Abigail says: About a week ago, Shotgun and I went on our final shoot of the season. After a pleasant day with the pheasants, strolling around Good Easter, we headed back to our our host’s house for a warming cup of tea. No sooner had I eased off my wellies then Shotgun chipped in “drink up wifelet, we have ducks to shoot in 20 minutes”. This was news to me, but as he assured me that “I’d love it” and it would be “great fun”, I accepted my wifely duties, and climbed into the car to drive towards the pond. The sky was beginning to darken, and it was only when we arrived at the estate that I realised all the other SWAGS (shooting wives and girlfriends) had sloped off back to their warm agas and Horlicks. This, I said to myself, is NOT a good sign.
The joys of duck shooting
We picked up our torches, plastic bags to sit on, guns, summoned the dogs and headed for the water. As I squatted in the darkness, inching slowly closer and closer to Shotgun for warmth, teeth chattering and no feeling left in my toes, I expressed that perhaps duck shooting was not really something that women were particularly cut out for. “You just wait til the ducks come” he gleefully replied. A couple of geese and three ducks later, and there was a low rumble of thunder and a flash of forked lightning. Suddenly the wind picked up and the storm started to roll in towards us. My father-in-law, the health and safety stickler among us, began counting the seconds between the flashes of lightning and thunder. The count was dropping from 13, to 10, to 7… It started to occur to me that being in a field in a thunderstorm with a long metal gun next to a large body of water would not be looked favourably upon by Natural Selection.
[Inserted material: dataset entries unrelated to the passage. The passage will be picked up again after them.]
Lemma catalog_values_nonneg :
Forall (fun kv : string * PlantType => ∀ v, sell_value kv.2 = Some v → (0 <= v)%Q)
       (Shop.get_all_plant_types s0).
Proof.
eapply Forall_impl; [apply (catalog_all_ok draws s0 Hs0)|].
intros [k pt] Hok v Hv.
destruct (entry_ok_spec _ _ Hok) as (_ & _ & _ & _ & _ & v' & Hv' & Hv0 & _).
cbn [fst snd] in *. rewrite Hv' in Hv. by injection Hv as <-.
Qed.

(** The tile the player stands on is inside the grid, so [is_in_sell_area]
  answers. *)
Lemma stand_in_grid w :
game_inv noise s0 w →
let tile := Player.get_tile_position (GameWorld.player w) in
(0 <= tile.1 < MAP_WIDTH ∧ 0 <= tile.2 < MAP_HEIGHT) ∧
GameWorld.is_in_sell_area w =
  Ok (bool_decide (Map.generate_tile MAP_WIDTH MAP_HEIGHT noise tile.1 tile.2 = sell_area)).
Proof.
intros Hinv tile. pose proof (g_stand _ _ _ Hinv) as Hstand. fold tile in Hstand.
rewrite (g_map _ _ _ Hinv) in Hstand.
assert (0 <= tile.1 < MAP_WIDTH ∧ 0 <= tile.2 < MAP_HEIGHT) as [Hx Hy].
{ destruct (is_walkable_total (Map.init noise) tile.1 tile.2 (init_wf noise))
    as (b & Hb & Hout).
  rewrite Hstand in Hb. injection Hb as <-.
  destruct (decide (0 <= tile.1 < MAP_WIDTH ∧ 0 <= tile.2 < MAP_HEIGHT)); [done|].
  by specialize (Hout ltac:(done)). }
split; [done|]. unfold GameWorld.is_in_sell_area. fold tile.
destruct tile as [tx ty]. cbn [fst snd] in *.
rewrite (g_map _ _ _ Hinv). unfold Map.is_sell_area.
by rewrite tile_at_generated.
Qed.
(** The scan and the reduction end on the same number, whatever the
    values: they can differ only in which of two zeros they kept. *)
Lemma argmax_value_fold l : forall mp acc,
  same_value mp acc ->
  same_value (argmax_value mp l) (fold_left np.maximum l acc).
Proof.
  induction l as [|x l IH]; intros mp acc Hs; simpl; [exact Hs|].
  rewrite (same_value_nan _ _ Hs).
  destruct (Float.isnan acc) eqn:Hacc.
  - assert (mp = acc) as ->.
    { destruct Hs as [?|[_ Hz]]; [assumption|]. destruct acc; discriminate. }
    assert (np.maximum acc x = acc) as ->.
    { destruct acc; try discriminate. unfold np.maximum, Float.ge.
      replace (SFleb S754_nan x) with false by now destruct x.
      now destruct x. }
    rewrite maximum_nan_l by exact Hacc. apply same_value_refl.
  - unfold np.maximum at 2, Float.ge. fold (Float.le acc x).
    rewrite (same_value_le_r x _ _ Hs).
    destruct (Float.isnan x) eqn:Hx.
    + replace (Float.le x acc) with false by (destruct x; try discriminate; reflexivity).
      rewrite orb_true_r. simpl. apply IH, same_value_refl.
    + rewrite orb_false_r.
      destruct (Float.le x acc) eqn:Hle; simpl.
      * destruct (Float.le acc x) eqn:Hge.
        -- apply IH. destruct Hs as [->|[Hz1 Hz2]].
           ++ apply float_le_antisym; assumption.
           ++ pose proof (float_le_antisym _ _ Hge Hle) as [->|[_ Hz]];
                [right; now split|right; now split].
        -- apply IH. exact Hs.
      * rewrite (float_nle_ge _ _ Hx Hacc Hle). apply IH, same_value_refl.
Qed.

Lemma first_maximum_not_nan v k c : first_maximum v k c -> Float.isnan c = false.
Proof.
  intros (Hk & Hle & _). specialize (Hle _ _ Hk). now destruct c.
Qed.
And then the heavens opened. But not with rain. It was hail. Big bloody lumps of hail, the size of marbles. By this point my entire body had begun to convulse in shivers. Shotgun chivalrously removed his thick tweed jacket and wrapped it around my shoulders, then moved into position to pick off some more birds. As lumps of melted hail slid down the back of my neck, through gritted teeth I informed him: “Darling, just so you know, I’m REALLY not enjoying myself yet.” I vowed there and then to firstly purchase thicker welly socks upon my return to civilisation and secondly to take heed that, when the other, more experienced women depart, it means they know something you don’t, and should quickly follow suit.